(RECORDS FOR THE TASK)

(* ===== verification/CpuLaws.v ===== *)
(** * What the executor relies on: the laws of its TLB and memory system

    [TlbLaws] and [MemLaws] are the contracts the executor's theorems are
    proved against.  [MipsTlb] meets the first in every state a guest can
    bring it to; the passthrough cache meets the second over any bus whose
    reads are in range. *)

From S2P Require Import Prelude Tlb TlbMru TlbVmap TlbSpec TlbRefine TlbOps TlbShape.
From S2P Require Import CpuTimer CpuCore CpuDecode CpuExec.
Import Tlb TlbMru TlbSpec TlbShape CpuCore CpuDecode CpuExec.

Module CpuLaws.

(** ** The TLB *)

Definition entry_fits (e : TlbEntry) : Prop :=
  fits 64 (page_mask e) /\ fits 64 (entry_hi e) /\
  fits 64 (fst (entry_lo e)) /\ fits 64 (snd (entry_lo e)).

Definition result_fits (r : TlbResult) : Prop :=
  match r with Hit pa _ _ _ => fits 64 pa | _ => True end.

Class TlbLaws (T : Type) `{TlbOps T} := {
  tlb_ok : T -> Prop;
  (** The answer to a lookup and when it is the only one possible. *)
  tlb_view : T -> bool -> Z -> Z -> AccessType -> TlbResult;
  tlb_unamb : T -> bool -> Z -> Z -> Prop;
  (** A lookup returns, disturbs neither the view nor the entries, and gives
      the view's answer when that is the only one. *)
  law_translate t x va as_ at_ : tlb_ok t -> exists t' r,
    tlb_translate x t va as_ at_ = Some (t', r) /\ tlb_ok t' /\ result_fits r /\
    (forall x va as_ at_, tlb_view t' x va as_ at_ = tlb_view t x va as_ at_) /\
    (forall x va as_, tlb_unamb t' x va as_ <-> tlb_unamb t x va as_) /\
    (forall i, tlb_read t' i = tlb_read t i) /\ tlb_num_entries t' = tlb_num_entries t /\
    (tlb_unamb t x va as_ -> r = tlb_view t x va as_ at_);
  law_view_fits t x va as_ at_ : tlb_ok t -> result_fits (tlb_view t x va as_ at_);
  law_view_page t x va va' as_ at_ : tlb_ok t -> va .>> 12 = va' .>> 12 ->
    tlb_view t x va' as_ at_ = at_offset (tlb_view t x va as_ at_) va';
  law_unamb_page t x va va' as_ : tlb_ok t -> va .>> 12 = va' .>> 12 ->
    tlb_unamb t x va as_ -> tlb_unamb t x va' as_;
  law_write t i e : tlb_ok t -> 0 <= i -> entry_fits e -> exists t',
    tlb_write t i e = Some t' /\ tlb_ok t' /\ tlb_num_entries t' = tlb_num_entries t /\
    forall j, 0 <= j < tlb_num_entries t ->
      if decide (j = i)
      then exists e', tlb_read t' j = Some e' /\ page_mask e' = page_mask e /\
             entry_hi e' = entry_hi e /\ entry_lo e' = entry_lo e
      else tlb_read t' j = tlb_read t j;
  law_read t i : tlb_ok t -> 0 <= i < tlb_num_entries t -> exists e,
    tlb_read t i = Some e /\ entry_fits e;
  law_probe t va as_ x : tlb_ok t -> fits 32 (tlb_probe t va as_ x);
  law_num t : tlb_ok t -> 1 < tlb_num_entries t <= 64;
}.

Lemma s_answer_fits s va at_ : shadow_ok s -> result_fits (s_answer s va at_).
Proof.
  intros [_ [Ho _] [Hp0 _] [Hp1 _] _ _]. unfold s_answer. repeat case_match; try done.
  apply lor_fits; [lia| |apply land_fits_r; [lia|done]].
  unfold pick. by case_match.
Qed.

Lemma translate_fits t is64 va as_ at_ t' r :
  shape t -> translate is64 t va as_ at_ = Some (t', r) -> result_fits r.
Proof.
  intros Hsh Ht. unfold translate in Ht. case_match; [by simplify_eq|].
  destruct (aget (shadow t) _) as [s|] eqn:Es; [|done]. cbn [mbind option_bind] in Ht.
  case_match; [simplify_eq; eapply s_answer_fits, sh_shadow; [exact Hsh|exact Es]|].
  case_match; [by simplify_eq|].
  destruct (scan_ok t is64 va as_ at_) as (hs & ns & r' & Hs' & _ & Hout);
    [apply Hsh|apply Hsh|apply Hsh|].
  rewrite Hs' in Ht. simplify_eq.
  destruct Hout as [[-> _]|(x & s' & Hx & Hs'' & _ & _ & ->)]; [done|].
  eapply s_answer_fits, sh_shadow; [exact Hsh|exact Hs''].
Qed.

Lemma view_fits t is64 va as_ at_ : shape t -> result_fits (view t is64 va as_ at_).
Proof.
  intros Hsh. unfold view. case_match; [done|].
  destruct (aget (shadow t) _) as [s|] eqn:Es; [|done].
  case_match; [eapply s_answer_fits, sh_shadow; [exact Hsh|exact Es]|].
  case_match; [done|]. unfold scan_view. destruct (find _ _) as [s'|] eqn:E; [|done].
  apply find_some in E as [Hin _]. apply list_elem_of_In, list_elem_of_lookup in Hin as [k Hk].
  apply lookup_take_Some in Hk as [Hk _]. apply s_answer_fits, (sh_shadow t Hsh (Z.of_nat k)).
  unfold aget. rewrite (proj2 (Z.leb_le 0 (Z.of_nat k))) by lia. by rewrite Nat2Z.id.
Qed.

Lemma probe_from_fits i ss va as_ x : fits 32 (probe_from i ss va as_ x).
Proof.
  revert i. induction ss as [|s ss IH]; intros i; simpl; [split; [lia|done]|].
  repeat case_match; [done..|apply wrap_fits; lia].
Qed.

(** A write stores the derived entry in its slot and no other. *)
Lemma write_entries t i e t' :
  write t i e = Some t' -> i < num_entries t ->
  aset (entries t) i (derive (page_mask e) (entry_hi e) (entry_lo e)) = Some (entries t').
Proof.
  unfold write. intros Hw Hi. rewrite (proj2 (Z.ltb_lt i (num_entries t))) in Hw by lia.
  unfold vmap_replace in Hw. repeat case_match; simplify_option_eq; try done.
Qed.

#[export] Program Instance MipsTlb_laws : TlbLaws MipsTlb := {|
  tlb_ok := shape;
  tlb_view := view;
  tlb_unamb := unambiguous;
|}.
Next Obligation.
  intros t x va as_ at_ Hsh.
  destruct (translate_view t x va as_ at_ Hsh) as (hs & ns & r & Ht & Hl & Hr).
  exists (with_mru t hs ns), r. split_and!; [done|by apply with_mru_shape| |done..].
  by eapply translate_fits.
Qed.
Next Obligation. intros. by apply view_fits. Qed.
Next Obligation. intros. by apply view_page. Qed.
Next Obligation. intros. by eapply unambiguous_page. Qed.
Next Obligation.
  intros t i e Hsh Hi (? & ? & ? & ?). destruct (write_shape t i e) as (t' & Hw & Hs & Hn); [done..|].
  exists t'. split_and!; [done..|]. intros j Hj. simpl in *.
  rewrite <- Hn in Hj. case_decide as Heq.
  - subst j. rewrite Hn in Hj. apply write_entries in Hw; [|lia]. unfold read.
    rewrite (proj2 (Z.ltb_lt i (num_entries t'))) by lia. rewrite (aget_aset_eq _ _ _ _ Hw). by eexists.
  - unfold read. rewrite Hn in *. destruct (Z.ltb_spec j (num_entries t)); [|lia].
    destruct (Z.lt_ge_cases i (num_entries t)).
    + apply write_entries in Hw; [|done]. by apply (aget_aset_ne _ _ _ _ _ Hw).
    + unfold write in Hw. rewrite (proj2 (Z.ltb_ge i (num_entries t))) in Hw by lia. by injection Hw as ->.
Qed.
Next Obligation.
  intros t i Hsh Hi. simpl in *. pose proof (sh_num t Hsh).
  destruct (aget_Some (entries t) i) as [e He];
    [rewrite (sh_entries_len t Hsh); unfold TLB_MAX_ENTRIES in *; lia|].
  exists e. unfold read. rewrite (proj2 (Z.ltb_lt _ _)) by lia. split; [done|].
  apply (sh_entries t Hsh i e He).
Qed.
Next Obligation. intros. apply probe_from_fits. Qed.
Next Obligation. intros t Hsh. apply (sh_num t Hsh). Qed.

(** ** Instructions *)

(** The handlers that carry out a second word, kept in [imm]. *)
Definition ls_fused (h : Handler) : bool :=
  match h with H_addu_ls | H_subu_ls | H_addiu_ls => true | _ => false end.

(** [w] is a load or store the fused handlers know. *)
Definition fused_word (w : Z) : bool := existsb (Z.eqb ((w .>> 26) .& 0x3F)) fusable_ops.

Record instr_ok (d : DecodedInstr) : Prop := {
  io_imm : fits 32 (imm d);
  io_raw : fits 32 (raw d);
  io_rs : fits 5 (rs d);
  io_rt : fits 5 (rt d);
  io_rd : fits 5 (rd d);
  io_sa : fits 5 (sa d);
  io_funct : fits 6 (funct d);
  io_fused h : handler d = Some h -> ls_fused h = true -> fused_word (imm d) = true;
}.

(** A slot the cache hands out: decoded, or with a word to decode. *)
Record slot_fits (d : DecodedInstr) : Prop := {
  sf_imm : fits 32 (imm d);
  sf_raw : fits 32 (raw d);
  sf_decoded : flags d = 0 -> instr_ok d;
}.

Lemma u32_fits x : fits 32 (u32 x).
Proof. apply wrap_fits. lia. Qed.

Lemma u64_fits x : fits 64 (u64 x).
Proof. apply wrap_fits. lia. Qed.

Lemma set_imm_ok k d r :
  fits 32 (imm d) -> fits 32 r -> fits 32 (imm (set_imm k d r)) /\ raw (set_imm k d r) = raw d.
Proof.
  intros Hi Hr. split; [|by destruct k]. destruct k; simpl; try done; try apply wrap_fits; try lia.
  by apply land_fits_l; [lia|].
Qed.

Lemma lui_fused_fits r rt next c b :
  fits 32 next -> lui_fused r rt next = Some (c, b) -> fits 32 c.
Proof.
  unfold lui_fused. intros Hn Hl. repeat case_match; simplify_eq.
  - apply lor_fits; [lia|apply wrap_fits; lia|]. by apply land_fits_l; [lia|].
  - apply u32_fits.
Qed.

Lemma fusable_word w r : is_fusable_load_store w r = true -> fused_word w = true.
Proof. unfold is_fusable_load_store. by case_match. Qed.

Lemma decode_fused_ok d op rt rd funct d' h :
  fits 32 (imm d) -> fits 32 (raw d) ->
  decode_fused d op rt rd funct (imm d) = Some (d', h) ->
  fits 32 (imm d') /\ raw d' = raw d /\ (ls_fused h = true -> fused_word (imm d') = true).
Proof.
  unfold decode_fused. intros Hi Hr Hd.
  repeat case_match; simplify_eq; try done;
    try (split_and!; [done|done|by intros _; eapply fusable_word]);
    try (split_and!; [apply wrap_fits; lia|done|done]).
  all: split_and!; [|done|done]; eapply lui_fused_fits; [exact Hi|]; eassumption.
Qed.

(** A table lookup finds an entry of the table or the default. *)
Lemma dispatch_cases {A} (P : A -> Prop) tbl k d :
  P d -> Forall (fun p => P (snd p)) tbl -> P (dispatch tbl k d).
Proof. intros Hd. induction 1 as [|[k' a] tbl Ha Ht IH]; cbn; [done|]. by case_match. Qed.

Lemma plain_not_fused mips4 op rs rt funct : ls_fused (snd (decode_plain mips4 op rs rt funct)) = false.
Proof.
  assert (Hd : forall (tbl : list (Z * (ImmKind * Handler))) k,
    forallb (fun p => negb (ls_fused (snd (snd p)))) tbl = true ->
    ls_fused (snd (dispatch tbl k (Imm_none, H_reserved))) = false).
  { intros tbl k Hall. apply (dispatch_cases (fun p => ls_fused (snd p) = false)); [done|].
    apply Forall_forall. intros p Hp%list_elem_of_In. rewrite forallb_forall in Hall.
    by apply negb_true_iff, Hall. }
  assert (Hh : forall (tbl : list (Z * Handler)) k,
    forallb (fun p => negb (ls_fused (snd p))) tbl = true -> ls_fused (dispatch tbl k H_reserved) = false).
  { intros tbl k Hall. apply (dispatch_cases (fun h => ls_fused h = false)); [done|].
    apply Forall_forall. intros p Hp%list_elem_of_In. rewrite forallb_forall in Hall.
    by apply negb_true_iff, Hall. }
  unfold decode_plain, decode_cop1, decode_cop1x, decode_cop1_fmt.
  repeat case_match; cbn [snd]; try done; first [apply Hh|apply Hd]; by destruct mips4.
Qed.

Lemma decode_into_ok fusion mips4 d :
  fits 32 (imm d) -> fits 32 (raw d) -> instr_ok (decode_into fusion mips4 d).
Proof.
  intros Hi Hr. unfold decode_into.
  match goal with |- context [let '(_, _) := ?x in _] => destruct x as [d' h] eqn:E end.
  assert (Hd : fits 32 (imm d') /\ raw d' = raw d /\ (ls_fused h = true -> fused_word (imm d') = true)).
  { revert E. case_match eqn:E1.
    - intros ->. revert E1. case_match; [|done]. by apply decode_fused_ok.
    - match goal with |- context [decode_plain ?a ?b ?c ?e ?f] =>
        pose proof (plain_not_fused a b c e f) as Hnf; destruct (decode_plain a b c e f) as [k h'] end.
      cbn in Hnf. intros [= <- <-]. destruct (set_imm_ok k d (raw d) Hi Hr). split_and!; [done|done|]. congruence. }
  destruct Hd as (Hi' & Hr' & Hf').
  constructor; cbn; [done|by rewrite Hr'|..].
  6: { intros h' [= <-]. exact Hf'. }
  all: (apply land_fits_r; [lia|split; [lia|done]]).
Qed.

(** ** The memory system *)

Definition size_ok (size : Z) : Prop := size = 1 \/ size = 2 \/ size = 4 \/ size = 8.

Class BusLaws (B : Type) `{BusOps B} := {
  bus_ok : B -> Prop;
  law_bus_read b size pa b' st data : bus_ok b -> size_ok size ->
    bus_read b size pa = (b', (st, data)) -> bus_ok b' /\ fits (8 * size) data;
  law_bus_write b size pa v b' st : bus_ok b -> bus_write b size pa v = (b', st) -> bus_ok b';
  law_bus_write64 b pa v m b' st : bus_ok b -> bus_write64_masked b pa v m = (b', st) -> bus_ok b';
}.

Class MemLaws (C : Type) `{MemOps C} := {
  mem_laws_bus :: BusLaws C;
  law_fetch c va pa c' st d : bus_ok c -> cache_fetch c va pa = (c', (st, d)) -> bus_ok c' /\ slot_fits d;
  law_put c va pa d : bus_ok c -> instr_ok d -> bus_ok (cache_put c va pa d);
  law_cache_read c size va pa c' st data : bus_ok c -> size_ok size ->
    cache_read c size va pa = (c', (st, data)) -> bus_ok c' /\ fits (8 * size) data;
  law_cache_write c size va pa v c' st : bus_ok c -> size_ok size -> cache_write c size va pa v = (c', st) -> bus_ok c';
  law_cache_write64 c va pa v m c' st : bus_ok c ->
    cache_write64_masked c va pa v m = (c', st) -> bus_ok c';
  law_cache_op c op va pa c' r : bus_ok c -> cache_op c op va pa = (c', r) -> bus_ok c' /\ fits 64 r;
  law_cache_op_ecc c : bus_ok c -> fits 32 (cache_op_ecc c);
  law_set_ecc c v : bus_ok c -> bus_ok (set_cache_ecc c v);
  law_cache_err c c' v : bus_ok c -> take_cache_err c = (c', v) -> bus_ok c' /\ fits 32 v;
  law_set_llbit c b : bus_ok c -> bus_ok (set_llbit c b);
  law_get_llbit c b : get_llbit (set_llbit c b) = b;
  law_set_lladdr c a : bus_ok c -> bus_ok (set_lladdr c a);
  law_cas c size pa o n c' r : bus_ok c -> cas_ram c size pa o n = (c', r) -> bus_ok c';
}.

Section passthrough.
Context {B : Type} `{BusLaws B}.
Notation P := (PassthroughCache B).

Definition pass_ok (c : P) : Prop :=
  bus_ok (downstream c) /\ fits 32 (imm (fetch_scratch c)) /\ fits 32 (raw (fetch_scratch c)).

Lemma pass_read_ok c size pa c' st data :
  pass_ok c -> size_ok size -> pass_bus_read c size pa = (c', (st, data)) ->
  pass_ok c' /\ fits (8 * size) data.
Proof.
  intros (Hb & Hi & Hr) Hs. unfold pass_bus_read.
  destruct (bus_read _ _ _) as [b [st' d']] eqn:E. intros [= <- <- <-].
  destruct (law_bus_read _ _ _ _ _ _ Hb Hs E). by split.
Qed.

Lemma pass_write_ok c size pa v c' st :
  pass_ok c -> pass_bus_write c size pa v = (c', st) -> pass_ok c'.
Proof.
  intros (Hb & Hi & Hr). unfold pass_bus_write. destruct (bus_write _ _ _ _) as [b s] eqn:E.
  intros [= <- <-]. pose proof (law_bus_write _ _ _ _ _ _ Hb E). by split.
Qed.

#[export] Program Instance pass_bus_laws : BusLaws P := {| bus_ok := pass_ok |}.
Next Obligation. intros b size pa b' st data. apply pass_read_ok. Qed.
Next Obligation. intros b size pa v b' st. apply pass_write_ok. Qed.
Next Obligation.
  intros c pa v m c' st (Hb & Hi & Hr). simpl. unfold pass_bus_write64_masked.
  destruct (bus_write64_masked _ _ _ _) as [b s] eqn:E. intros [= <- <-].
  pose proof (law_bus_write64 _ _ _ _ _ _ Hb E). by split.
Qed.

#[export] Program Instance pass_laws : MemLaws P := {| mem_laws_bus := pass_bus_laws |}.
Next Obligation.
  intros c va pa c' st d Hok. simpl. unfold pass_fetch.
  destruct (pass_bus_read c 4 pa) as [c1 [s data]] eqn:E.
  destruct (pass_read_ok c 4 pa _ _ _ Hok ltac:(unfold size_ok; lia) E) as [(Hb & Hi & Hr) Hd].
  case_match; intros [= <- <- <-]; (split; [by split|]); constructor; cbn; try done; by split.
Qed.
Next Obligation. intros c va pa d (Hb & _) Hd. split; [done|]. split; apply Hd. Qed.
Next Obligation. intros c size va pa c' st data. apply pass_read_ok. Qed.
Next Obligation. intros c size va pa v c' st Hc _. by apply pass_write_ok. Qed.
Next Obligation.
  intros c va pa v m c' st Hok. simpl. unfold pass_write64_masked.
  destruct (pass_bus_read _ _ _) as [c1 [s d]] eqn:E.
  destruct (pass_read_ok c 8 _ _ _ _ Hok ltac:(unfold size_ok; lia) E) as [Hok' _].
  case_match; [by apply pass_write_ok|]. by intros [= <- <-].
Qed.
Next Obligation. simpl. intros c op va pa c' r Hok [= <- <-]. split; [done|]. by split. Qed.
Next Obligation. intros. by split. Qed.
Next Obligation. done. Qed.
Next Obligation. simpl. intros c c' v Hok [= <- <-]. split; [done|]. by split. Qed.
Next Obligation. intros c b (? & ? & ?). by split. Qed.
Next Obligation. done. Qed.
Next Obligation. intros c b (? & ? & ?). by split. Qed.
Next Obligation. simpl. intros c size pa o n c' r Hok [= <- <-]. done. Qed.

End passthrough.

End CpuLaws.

(End RECORDS FOR THE TASK)

• _TASK_
Taking the records from the top, repeat each line exactly until you have repeated the line that contains "(** ** The TLB *)".

• _ANSWER BELOW_
(* ===== verification/CpuLaws.v ===== *)
(** * What the executor relies on: the laws of its TLB and memory system

    [TlbLaws] and [MemLaws] are the contracts the executor's theorems are
    proved against.  [MipsTlb] meets the first in every state a guest can
    bring it to; the passthrough cache meets the second over any bus whose
    reads are in range. *)

From S2P Require Import Prelude Tlb TlbMru TlbVmap TlbSpec TlbRefine TlbOps TlbShape.
From S2P Require Import CpuTimer CpuCore CpuDecode CpuExec.
Import Tlb TlbMru TlbSpec TlbShape CpuCore CpuDecode CpuExec.

Module CpuLaws.

(** ** The TLB *)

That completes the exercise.